Art

Solange Knowles’s ‘When I Get Home’ Gets a Wide Release

The visual album, first seen at fine art institutions across the globe, is now available on streaming services.

The visual album, first seen at fine art institutions across the globe, is now available on streaming services.

Solange Knowles is no mere musician that produces work for commercial appeal. Her output—a blend of funk, pop, and R&B—is a creative release that she, and many others, deem as performance art. So much so that she presents her albums and videos in fine art institutions, eschewing the boisterous clubs and theaters that are de rigueur for most releases.

Knowles first put this into practice with A Seat at the Table, her 2016 album that she promoted at the Solomon R. Guggenheim Museum, where she staged a concert that showcased the African-American experience through song and dance. And for her follow up, 2019’s When I Get Home, she, in her own idiosyncratic way, took the show on the road.

When I Get Home dropped in March, and was shortly accompanied by a 33-minute film of the same name that will have been shown at 15 venues across the globe, starting at the Museum of Fine Arts, Houston, and culminating at the Chinati Foundation in Marfa, Texas. So far, screenings have taken place at the Brooklyn Museum, the Maison Européenne de la Photographie in Paris, the New Orleans Museum of Art, and the Institute of Contemporary Art in Boston, along with others. And come August 5, 2019, the visual album gets a wide release on digital streaming services.

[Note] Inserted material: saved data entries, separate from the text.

Lemma map_range_loop_Ok count i vr pr is_supervisor sp k :
  wf_space sp k -> 0 <= i ->
  run_of_pages (r_begin vr) (i + Z.of_nat count) ->
  0 <= r_begin pr -> r_begin pr mod page_size = 0 -> r_begin pr + (i + Z.of_nat count) * page_size <= 2 ^ 52 ->
  (forall x, 0 <= x < i + Z.of_nat count -> no_huge_at (k_memory k) sp (r_begin vr + x * page_size)) ->
  (exists sp' k', map_range_loop count i vr pr is_supervisor sp k = Ok (sp', k') /\
     mapped (fun va => Some (r_begin pr + (va - r_begin vr), page_attributes is_supervisor))
       (in_pages (r_begin vr + i * page_size) (Z.of_nat count)) sp k sp' k' /\
     (forall va, no_huge_at (k_memory k) sp va -> no_huge_at (k_memory k') sp' va) /\
     (forall va, allows_at is_supervisor (k_memory k) sp va -> allows_at is_supervisor (k_memory k') sp' va)) \/
  (map_range_loop count i vr pr is_supervisor sp k = Fault KernelPanic /\
   free_pages (regions k) < 3 * Z.of_nat count).
Proof.
  revert i sp k. induction count as [|count IH]; intros i sp k Hs Hi Hv Hp0 Hpa Hp Hnh.
  { left. eexists _, _. split; [done|]. split; [|done]. eapply mapped_ext; [| |by apply mapped_none]; [|done].
    intros va. unfold in_pages. lia. }
  cbn [map_range_loop]. assert (Hvi := run_page _ _ i Hv ltac:(lia)).
  assert (Hr : 0 <= r_begin vr /\ r_begin vr + (i + 1) * page_size < W64 /\ 0 <= i * page_size).
  { destruct Hv as (? & ? & ?). unfold page_size in *. lia. }
  unfold page_size in Hr. unfold page_size in Hp.
  rewrite (wrap64_small (i * page_size)) by (unfold is_u64, page_size; lia).
  rewrite (wrap64_small (r_begin vr + _)) by (unfold is_u64, page_size; lia).
  rewrite (wrap64_small (r_begin pr + _)) by (unfold is_u64, page_size; lia).
  assert (Hmp : mappable (r_begin pr + i * page_size)).
  { unfold mappable, page_size in *. split; [lia|dlia]. }
  destruct (map_page_Ok _ _ is_supervisor sp k Hs Hvi Hmp (Hnh i ltac:(lia)))
    as [(sp1 & k1 & -> & M1 & N1 & A1 & F1)|[-> F]]; run; [|right; split; [done|lia]].
  destruct (IH (i + 1) sp1 k1) as [(sp2 & k2 & -> & M2 & N2 & A2)|[-> F2]].
  - apply M1.
  - lia.
  - by replace (i + 1 + Z.of_nat count) with (i + Z.of_nat (S count)) by lia.
  - done.
  - done.
  - unfold page_size. lia.
  - intros x Hx. apply N1, Hnh. lia.
  - left. eexists _, _. split; [done|]. split; [|by auto].
    eapply mapped_ext; [| |eapply mapped_trans; [|eapply mapped_ext; [| |exact M1]|exact M2]].
    4: by intros va; split; intros H; exact H.
    + intros va. cbv beta. destruct Hv as [Hva _]. unfold in_pages, page_size in *.
      split; [intros [<-|]; split; [dlia|lia|lia|lia]|]. intros [H1 H2].
      destruct (decide (va = r_begin vr + i * 4096)); [by left|right]. split; [done|dlia].
    + done.
    + intros va. unfold in_pages. lia.
    + intros va <-. do 2 f_equal. lia.
  - right. split; [done|lia].
Qed.

(** ** Unmapping *)

(** The last-level table of the address exists. *)
Definition has_table (m : memory) (sp : address_space) (va : Z) : Prop :=
  let '(i, j, k, _) := virtual_address_as_paging_indices va in
  is_Some (walk m (top sp) [i; j; k]).

Lemma leaf_has_table sp k va i j n o t e va' :
  wf_space sp k -> virtual_address_as_paging_indices va = (i, j, n, o) ->
  walk (k_memory k) (top sp) [i; j; n] = Some t ->
  has_table (k_memory k) sp va' -> has_table (store_entry (k_memory k) (slot t o) e) sp va'.
Proof.
  intros Hs Eix Hw. pose proof (va_valid va i j n o Eix) as Hv. apply valid_quad in Hv as ([Hi Hj] & Hn & Ho).
  assert (H3 : valid_path [i; j; n]) by vpath.
  unfold has_table. pose proof (indices_valid va') as Hv'.
  destruct (virtual_address_as_paging_indices va') as [[[a b] c] d].
  apply valid_quad in Hv' as ([Ha Hb] & Hc & Hd). assert (H4 : valid_path [a; b; c]) by vpath.
  rewrite (walk_store _ _ _ (wfs_tables _ _ Hs) [i; j; n]);
    try (done || (simpl; lia)). apply app_not_prefix; simpl; lia.
Qed.
Lemma new_walk i path :
  valid_path (i :: path) -> (length path <= 2)%nat ->
  walk m2 p (i :: path) =
    if decide (i < kernel_first_table_index) then None else walk (k_memory k) (top cur) (i :: path).
Proof using Hs Hp.
  intros Hv Hlen. pose proof Hv as Hv'. apply Forall_cons in Hv' as [Hi Hvp].
  rewrite !walk_cons. unfold step at 1. rewrite new_top_entry by done. case_decide; [done|].
  fold (step (k_memory k) (top cur) i). destruct (step (k_memory k) (top cur) i) as [t|] eqn:Et; [|done].
  cbn [mbind option_bind]. apply walk_ext; [done|]. intros q j t' Hq Hpre Hw.
  pose proof (prefix_length _ _ Hpre) as Hl. rewrite length_app in Hl. simpl in Hl.
  apply valid_snoc in Hq as [Hq Hj]. unfold step. f_equal. apply old_table_entry; [|done].
  apply (wft_page _ _ _ (wfs_tables _ _ Hs) (i :: q)); [by apply Forall_cons|simpl; lia|].
  by rewrite walk_cons, Et.
Qed.

Lemma new_space_wf mm' :
  wf_mm mm' -> (forall x, page_free (m_physical_regions mm') x <-> page_free (regions k) x /\ x <> p) ->
  wf_space new (Kernel mm' m2).
Proof using Hs Hp.
  intros Hmm Hf. destruct new_page_bounds as [Hp1 Hp2].
  assert (Hold : forall i path t, valid_path (i :: path) -> (length path <= 2)%nat ->
    walk m2 p (i :: path) = Some t -> walk (k_memory k) (top cur) (i :: path) = Some t).
  { intros i path t Hv Hl Hw. rewrite new_walk in Hw by done. by case_decide. }
  assert (Hnp : forall i path, valid_path (i :: path) -> (length path <= 2)%nat ->
    walk m2 p (i :: path) <> Some p).
  { intros i path Hv Hl Hw. apply Hold in Hw; [|done..].
    by destruct (wft_page _ _ _ (wfs_tables _ _ Hs) (i :: path) p Hv ltac:(simpl; lia) Hw) as (_ & _ & ?). }
  split; cbn [k_mm k_memory new m_physical_pages m_main_page page_address].
  - done.
  - split.
    + intros a. unfold m2, initialize_space, m1, zero_memory.
      repeat case_match; try (unfold is_u64; lia); apply (wft_words _ _ _ (wfs_tables _ _ Hs)).
    + intros [|i path] t Hv Hl Hw.
      * injection Hw as <-. split; [done|]. split; [done|]. rewrite Hf. tauto.
      * apply Hold in Hw; [|done|simpl in Hl; lia].
        destruct (wft_page _ _ _ (wfs_tables _ _ Hs) (i :: path) t Hv Hl Hw) as (? & ? & ?).
        split; [done|]. split; [done|]. rewrite Hf. tauto.
    + intros [|i a] [|j b] t Ha Hb Hla Hlb Hwa Hwb; simpl in Hla, Hlb; [done| | |].
      * injection Hwa as <-. exfalso. by apply (Hnp j b); [|lia|].
      * injection Hwb as <-. exfalso. by apply (Hnp i a); [|lia|].
      * apply Hold in Hwa, Hwb; try (done || lia).
        apply (wft_inj _ _ _ (wfs_tables _ _ Hs) (i :: a) (j :: b) t); (done || (simpl; lia)).
  - constructor.
  - intros page H. by apply elem_of_nil in H.
  - intros H. by apply elem_of_nil in H.
Qed.

Lemma new_translate i j n o :
  valid_path [i; j; n; o] ->
  translate m2 p i j n o =
    if decide (i < kernel_first_table_index) then None else translate (k_memory k) (top cur) i j n o.
Proof using Hs Hp.
  intros Hv. apply valid_quad in Hv as ([Hi Hj] & Hn & Ho).
  assert (H2 : valid_path [i; j]) by vpath. assert (H3 : valid_path [i; j; n]) by vpath.
  unfold translate. rewrite new_walk by (done || (simpl; lia)). case_decide; [done|].
  destruct (walk (k_memory k) (top cur) [i; j]) as [t|] eqn:Et; [|done]. cbn [mbind option_bind].
  pose proof (wft_page _ _ _ (wfs_tables _ _ Hs) [i; j] t H2 ltac:(simpl; lia) Et) as Ht.
  rewrite (old_table_entry t n) by done.
  destruct (is_present (entry_in (k_memory k) t n)) eqn:E1; [|done].
  destruct (is_huge (entry_in (k_memory k) t n)) eqn:E2; [done|]. cbn [negb].
  rewrite (old_table_entry _ o); [done| |done].
  apply (wft_page _ _ _ (wfs_tables _ _ Hs) [i; j; n] _ H3 ltac:(simpl; lia)).
  rewrite (walk_three _ _ i j n t Et). unfold step, table_of. by rewrite E1, E2.
Qed.
End creation.

(** A new address space starts on a page of its own that was free, translates every
    kernel address exactly as the current space does and no user address, and is well
    formed, with the kernel's tables shared; creating it panics only when no page is
    free. *)
Theorem make_address_space_correct (cur : address_space) (k : kernel) :
  wf_space cur k ->
  (free_pages (regions k) = 0 -> make_address_space cur k = Fault KernelPanic) /\
  (0 < free_pages (regions k) ->
   exists sp k', make_address_space cur k = Ok (sp, k') /\ wf_space sp k' /\
     m_physical_pages sp = [] /\ took (regions k) (regions k') [top sp] /\
     forall va, page_of_memory va ->
       translate_address (k_memory k') sp va =
         if decide (va < 2 ^ 47) then None else translate_address (k_memory k) cur va).
Proof.
  intros Hs. pose proof (wfs_mm _ _ Hs) as Hmm. pose proof (wfm_regions _ Hmm) as Hr.
  unfold make_address_space. split.
  - intros H0. unfold mm_allocate_page. destruct (allocate_from_regions_Ok _ Hr) as (r & l' & -> & Hl' & _ & H). run.
    destruct r as [page|]; [|done]. destruct H as [H _]. destruct (free_pages_nonneg _ Hl'). lia.
  - intros Hpos. destruct (mm_allocate_page_Ok (k_mm k) (k_memory k) true Hmm Hpos)
      as (page & mm' & -> & Hmm' & Hfree & Hcnt & Hf & Ha). run. destruct page as [p].
    cbn [page_address] in *. eexists _, _. split; [done|].
    split; [by apply (new_space_wf cur k p Hs Hfree)|]. split; [done|].
    cbn [k_mm m_main_page page_address]. split.
    + split.
      * apply NoDup_singleton.
      * intros x Hx. by apply list_elem_of_singleton in Hx as ->.
      * intros x. by rewrite Hf, list_elem_of_singleton.
      * intros x. by rewrite Ha, list_elem_of_singleton.
      * rewrite Hcnt. simpl. lia.
    + intros va [Hc Hal]. unfold translate_address. pose proof (indices_valid va) as Hv.
      assert (Hhalf : let '(i, _, _, _) := virtual_address_as_paging_indices va in
        i < kernel_first_table_index <-> va < 2 ^ 47).
      { rewrite indices_eq. unfold kernel_first_table_index. destruct Hc; dlia. }
      destruct (virtual_address_as_paging_indices va) as [[[i j] n] o].
      pose proof (new_translate cur k p Hs Hfree i j n o Hv) as Ht. cbn [m_main_page page_address] in *.
      cbn [k_memory]. rewrite Ht. repeat case_decide; tauto.
Qed.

Viewers should expect to plunge into Knowles’s inner psyche, her musings on growing up in Houston, Texas—particularly her understanding of black cowboys and her relationship with God. “When I was younger, I would fear what the people called the Holy Spirit and what it would do to the men and women around me,” she said in a statement. “I never wanted it to catch me, and was terrified of how it might transform me if it did. Much of this film is surrendering to that fear. After a really tough health year and the loss of the body that I once knew, the film is an invitation for that same spirit to manifest through me and the work I want to continue to create.”

With a proclamation such as this—along with featuring works by artists Autumn Knight, Robert Pruitt, and Gio Escobar, and with backdrops of Rothko Chapel and the I.M. Pei–designed Dallas City Hall in the film—Knowles is relaying how she is a fine artist first and foremost. Indeed, she is driving the point home.